-- Your goal --
Only certain lines below are wanted: those starting at the line containing "non_self_persistent_tokens st' <= non_self_persistent_tokens" and ending at the line containing "rewrite !existsb_exists. intros", both included, each retyped exactly.

-- Dataset extract --

(** X12: two token lists in a row.  On the concatenation of two well-formed
    token lists the counters are the sums of the counters of the two lists
    and each flag is the disjunction of the two flags; a log-sum is not the
    sum of the two log-sums but the sum of the first list with the terms of
    the second added to it one after the other. *)
Theorem concatenated_tokens (cfg : config) (pd : gmap string value)
    (w : window) (ts1 ts2 : list value) (tks1 tks2 : list token)
    (err : stderr) :
  read_window pd = Some w ->
  read_tokens ts1 = Some tks1 -> Forall token_ok tks1 ->
  read_tokens ts2 = Some tks2 -> Forall token_ok tks2 ->
  exists s1 s2 s e1 e2 e,
    token_loop cfg (VDict pd) ts1 stats_init err = (inr s1, e1) /\
    token_loop cfg (VDict pd) ts2 stats_init err = (inr s2, e2) /\
    token_loop cfg (VDict pd) (ts1 ++ ts2) stats_init err = (inr s, e) /\
    tokens_added s = tokens_added s1 + tokens_added s2 /\
    persistent_tokens s = persistent_tokens s1 + persistent_tokens s2 /\
    non_self_persistent_tokens s =
      non_self_persistent_tokens s1 + non_self_persistent_tokens s2 /\
    censored s = censored s1 || censored s2 /\
    non_self_censored s = non_self_censored s1 || non_self_censored s2 /\
    sum_log_persisted s =
      accumulate (sum_log_persisted s1) (log_terms cfg persisted tks2) /\
    sum_log_non_self_persisted s =
      accumulate (sum_log_non_self_persisted s1)
        (log_terms cfg non_self_persisted tks2) /\
    sum_log_seconds_visible s =
      accumulate (sum_log_seconds_visible s1)
        (log_terms cfg seconds_visible tks2).
Proof.
  intros Hw H1 Hok1 H2 Hok2.
  pose proof (read_tokens_app _ _ _ _ H1 H2) as H12.
  assert (Hok12 : Forall token_ok (tks1 ++ tks2)) by now apply Forall_app.
  eexists _, _, _, _, _, _.
  split; [exact (token_loop_typed cfg pd w _ _ _ err H1 Hok1 Hw)|].
  split; [exact (token_loop_typed cfg pd w _ _ _ err H2 Hok2 Hw)|].
  split; [exact (token_loop_typed cfg pd w _ _ _ err H12 Hok12 Hw)|].
  destruct (aggregate_closed_form cfg w tks1 stats_init)
    as (A1 & A2 & A3 & A4 & A5).
  destruct (aggregate_closed_form cfg w tks2 stats_init)
    as (B1 & B2 & B3 & B4 & B5).
  destruct (aggregate_closed_form cfg w (tks1 ++ tks2) stats_init)
    as (C1 & C2 & C3 & C4 & C5).
  destruct (aggregate_sums cfg w tks1 stats_init) as (S1 & S2 & S3).
  destruct (aggregate_sums cfg w (tks1 ++ tks2) stats_init)
    as (T1 & T2 & T3).
  cbv zeta in *. cbn [tokens_added persistent_tokens
    non_self_persistent_tokens censored non_self_censored stats_init orb] in *.
  rewrite count_app in C1, C2, C3. rewrite existsb_app in C4, C5.
  rewrite log_terms_app in T1, T2, T3.
  unfold accumulate in *. rewrite foldl_app in T1, T2, T3.
  rewrite <- S1 in T1. rewrite <- S2 in T2. rewrite <- S3 in T3.
  rewrite A1, A2, A3, A4, A5, B1, B2, B3, B4, B5, C1, C2, C3, C4, C5.
  repeat split; try lia; try assumption;
    destruct (existsb (unobserved cfg) tks1),
      (existsb (unobserved cfg) tks2),
      (seconds_possible w <? min_visible cfg),
      (revisions_processed w <? min_persisted cfg),
      (non_self_processed w <? min_persisted cfg); reflexivity.
Qed.

Lemma dots_replicate cfg tks :
  verbose cfg = true ->
  dots cfg tks = replicate (Z.to_nat (count (retained cfg) tks)) ".".
Proof.
  intros Hv. unfold dots, count. rewrite Hv, Nat2Z.id. apply const_fmap.
  reflexivity.
Qed.

(** X13: what a verbose run writes for a well-formed document: one dot for
    each token counted in [tokens_added], then a newline. *)
Theorem verbose_output (cfg : config) (m pd : gmap string value)
    (ts : list value) (tks : list token) (w : window) (err : stderr) :
  verbose cfg = true ->
  m !! "persistence" = Some (VDict pd) ->
  pd !! "tokens" = Some (VList ts) ->
  read_tokens ts = Some tks -> Forall token_ok tks ->
  read_window pd = Some w ->
  exists st,
    document_stats cfg (VDict m) err =
      (inr st,
       err ++ replicate (Z.to_nat (tokens_added st)) "." ++ [newline]).
Proof.
  intros Hv Hm Hpd Hts Hok Hw. eexists.
  rewrite (document_stats_typed cfg m pd ts tks w err Hm Hpd Hts Hok Hw).
  rewrite Hv, (dots_replicate _ _ Hv).
  destruct (aggregate_closed_form cfg w tks stats_init) as (-> & _).
  reflexivity.
Qed.

Lemma stricter_retained cfg cfg' tk :
  stricter cfg cfg' -> retained cfg' tk = retained cfg tk.
Proof. intros (_ & _ & Hi & He). unfold retained. now rewrite Hi, He. Qed.

Lemma stricter_by_time cfg cfg' tk :
  stricter cfg cfg' -> by_time cfg' tk = true -> by_time cfg tk = true.
Proof.
  intros (_ & Hv & _). unfold by_time. rewrite !Z.leb_le. lia.
Qed.

(** X14: raising a threshold never adds a persistent token and never clears
    a flag.  With the same filter and thresholds that are no lower,
    [tokens_added] is the same, [persistent_tokens] and
    [non_self_persistent_tokens] are no larger, and a censoring flag that was
    set is set. *)
Theorem stricter_thresholds (cfg cfg' : config) (m pd : gmap string value)
    (ts : list value) (tks : list token) (w : window) (err : stderr) :
  stricter cfg cfg' ->
  m !! "persistence" = Some (VDict pd) ->
  pd !! "tokens" = Some (VList ts) ->
  read_tokens ts = Some tks -> Forall token_ok tks ->
  read_window pd = Some w ->
  exists st st' e e',
    document_stats cfg (VDict m) err = (inr st, e) /\
    document_stats cfg' (VDict m) err = (inr st', e') /\
    tokens_added st' = tokens_added st /\
    persistent_tokens st' <= persistent_tokens st /\
    non_self_persistent_tokens st' <= non_self_persistent_tokens st /\
    (censored st = true -> censored st' = true) /\
    (non_self_censored st = true -> non_self_censored st' = true).
Proof.
  intros Hs Hm Hpd Hts Hok Hw.
  eexists _, _, _, _.
  split; [exact (document_stats_typed cfg m pd ts tks w err Hm Hpd Hts Hok Hw)|].
  split; [exact (document_stats_typed cfg' m pd ts tks w err Hm Hpd Hts Hok Hw)|].
  destruct (aggregate_closed_form cfg w tks stats_init)
    as (A1 & A2 & A3 & A4 & A5).
  destruct (aggregate_closed_form cfg' w tks stats_init)
    as (B1 & B2 & B3 & B4 & B5).
  cbv zeta in *. rewrite A1, A2, A3, A4, A5, B1, B2, B3, B4, B5. cbn.
  pose proof Hs as (Hp & Hv & _).
  assert (Hun : forall tk, unobserved cfg tk = true ->
                           unobserved cfg' tk = true).
  { intros tk. unfold unobserved.
    rewrite (stricter_retained _ _ tk Hs).
    destruct (retained cfg tk); [cbn | discriminate].
    rewrite !negb_true_iff. intros Hbt.
    destruct (by_time cfg' tk) eqn:Hbt'; [|reflexivity].
    now rewrite (stricter_by_time _ _ _ Hs Hbt') in Hbt. }
  assert (Hex : existsb (unobserved cfg) tks = true ->
                existsb (unobserved cfg') tks = true).
  { rewrite !existsb_exists. intros (tk & Hin & Htk). eauto. }
  split; [f_equal; apply count_ext; intros tk;
          apply (stricter_retained _ _ tk Hs)|].
  split.
  { apply count_le. intros tk. unfold persistent.
    rewrite (stricter_retained _ _ tk Hs).
    destruct (retained cfg tk); [cbn | discriminate].
    rewrite !orb_true_iff, !Z.leb_le. intros [Hbt|Hle].
    - left. exact (stricter_by_time _ _ _ Hs Hbt).
    - right. lia. }
  split.
  { apply count_le. intros tk. unfold non_self_persistent.
    rewrite (stricter_retained _ _ tk Hs).
    destruct (retained cfg tk); [cbn | discriminate].
    rewrite !orb_true_iff, !Z.leb_le. intros [Hbt|Hle].
    - left. exact (stricter_by_time _ _ _ Hs Hbt).
    - right. lia. }
  split.
  - rewrite !andb_true_iff, !orb_true_iff, !Z.ltb_lt.
    intros [Hx Hor]. split; [auto|]. lia.
  - rewrite !andb_true_iff, !orb_true_iff, !Z.ltb_lt.
    intros [Hx Hor]. split; [auto|]. lia.
Qed.

End Statistics.

(** ** What the pruner and the aggregator read *)

Section Reads.

Context `{MathLib}.

Lemma silent_drop_tokens_doc d : silent (drop_tokens_doc d).
Proof.
  destruct d; try apply silent_raise. cbn.
  destruct (_ !! "persistence") as [[]|];
    try apply silent_raise; apply silent_ret.
Qed.

(** X15: [drop_tokens] on a document without [persistence] raises
    [KeyError('persistence')]: the documents before it are yielded, pruned,
    and the documents after it are not read.  [drop_tokens] writes
    nothing. *)
Theorem drop_tokens_missing_persistence (docs1 docs2 : list value)
    (m : gmap string value) (err : stderr) :
  raised (drop_tokens docs1 err) = None ->
  m !! "persistence" = None ->
  drop_tokens (docs1 ++ VDict m :: docs2) err =
    {| yielded := yielded (drop_tokens docs1 err);
       raised := Some (KeyError "persistence");
       stderr_out := err |}.
Proof.
  unfold drop_tokens. intros Hr Hm. apply generate_stops; [exact Hr|].
  rewrite (generate_silent _ docs1 err silent_drop_tokens_doc).
  unfold drop_tokens_doc. now rewrite Hm.
Qed.

(** X16: the statistics of a document depend on four entries of its
    [persistence] record only: [tokens], [seconds_possible],
    [revisions_processed] and [non_self_processed].  Two documents that agree
    on these get the same statistics, the same exception and the same
    output, whatever their other fields are. *)
Theorem statistics_depend_on (cfg : config) (m1 m2 pd1 pd2 : gmap string value)
    (err : stderr) :
  m1 !! "persistence" = Some (VDict pd1) ->
  m2 !! "persistence" = Some (VDict pd2) ->
  pd1 !! "tokens" = pd2 !! "tokens" ->
  pd1 !! "seconds_possible" = pd2 !! "seconds_possible" ->
  pd1 !! "revisions_processed" = pd2 !! "revisions_processed" ->
  pd1 !! "non_self_processed" = pd2 !! "non_self_processed" ->
  document_stats cfg (VDict m1) err = document_stats cfg (VDict m2) err.
Proof.
  intros H1 H2 Ht Hs Hr Hn. unfold document_stats.
  rewrite (bind_inr _ _ _ _ _ (getitem_Some _ _ _ _ H1)).
  rewrite (bind_inr _ _ _ _ _ (getitem_Some _ _ _ _ H2)).
  unfold bind, getitem. rewrite Ht.
  destruct (pd2 !! "tokens") as [tokens|]; [|reflexivity]. unfold ret at 1 4.
  destruct (py_iter tokens err) as [[e|toks] err1]; [reflexivity|].
  now rewrite (token_loop_agree cfg pd2 pd1 toks stats_init err1 Hs Hr Hn).
Qed.

End Reads.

-- Answer for the task --
    non_self_persistent_tokens st' <= non_self_persistent_tokens st /\
    (censored st = true -> censored st' = true) /\
    (non_self_censored st = true -> non_self_censored st' = true).
Proof.
  intros Hs Hm Hpd Hts Hok Hw.
  eexists _, _, _, _.
  split; [exact (document_stats_typed cfg m pd ts tks w err Hm Hpd Hts Hok Hw)|].
  split; [exact (document_stats_typed cfg' m pd ts tks w err Hm Hpd Hts Hok Hw)|].
  destruct (aggregate_closed_form cfg w tks stats_init)
    as (A1 & A2 & A3 & A4 & A5).
  destruct (aggregate_closed_form cfg' w tks stats_init)
    as (B1 & B2 & B3 & B4 & B5).
  cbv zeta in *. rewrite A1, A2, A3, A4, A5, B1, B2, B3, B4, B5. cbn.
  pose proof Hs as (Hp & Hv & _).
  assert (Hun : forall tk, unobserved cfg tk = true ->
                           unobserved cfg' tk = true).
  { intros tk. unfold unobserved.
    rewrite (stricter_retained _ _ tk Hs).
    destruct (retained cfg tk); [cbn | discriminate].
    rewrite !negb_true_iff. intros Hbt.
    destruct (by_time cfg' tk) eqn:Hbt'; [|reflexivity].
    now rewrite (stricter_by_time _ _ _ Hs Hbt') in Hbt. }
  assert (Hex : existsb (unobserved cfg) tks = true ->
                existsb (unobserved cfg') tks = true).
  { rewrite !existsb_exists. intros (tk & Hin & Htk). eauto. }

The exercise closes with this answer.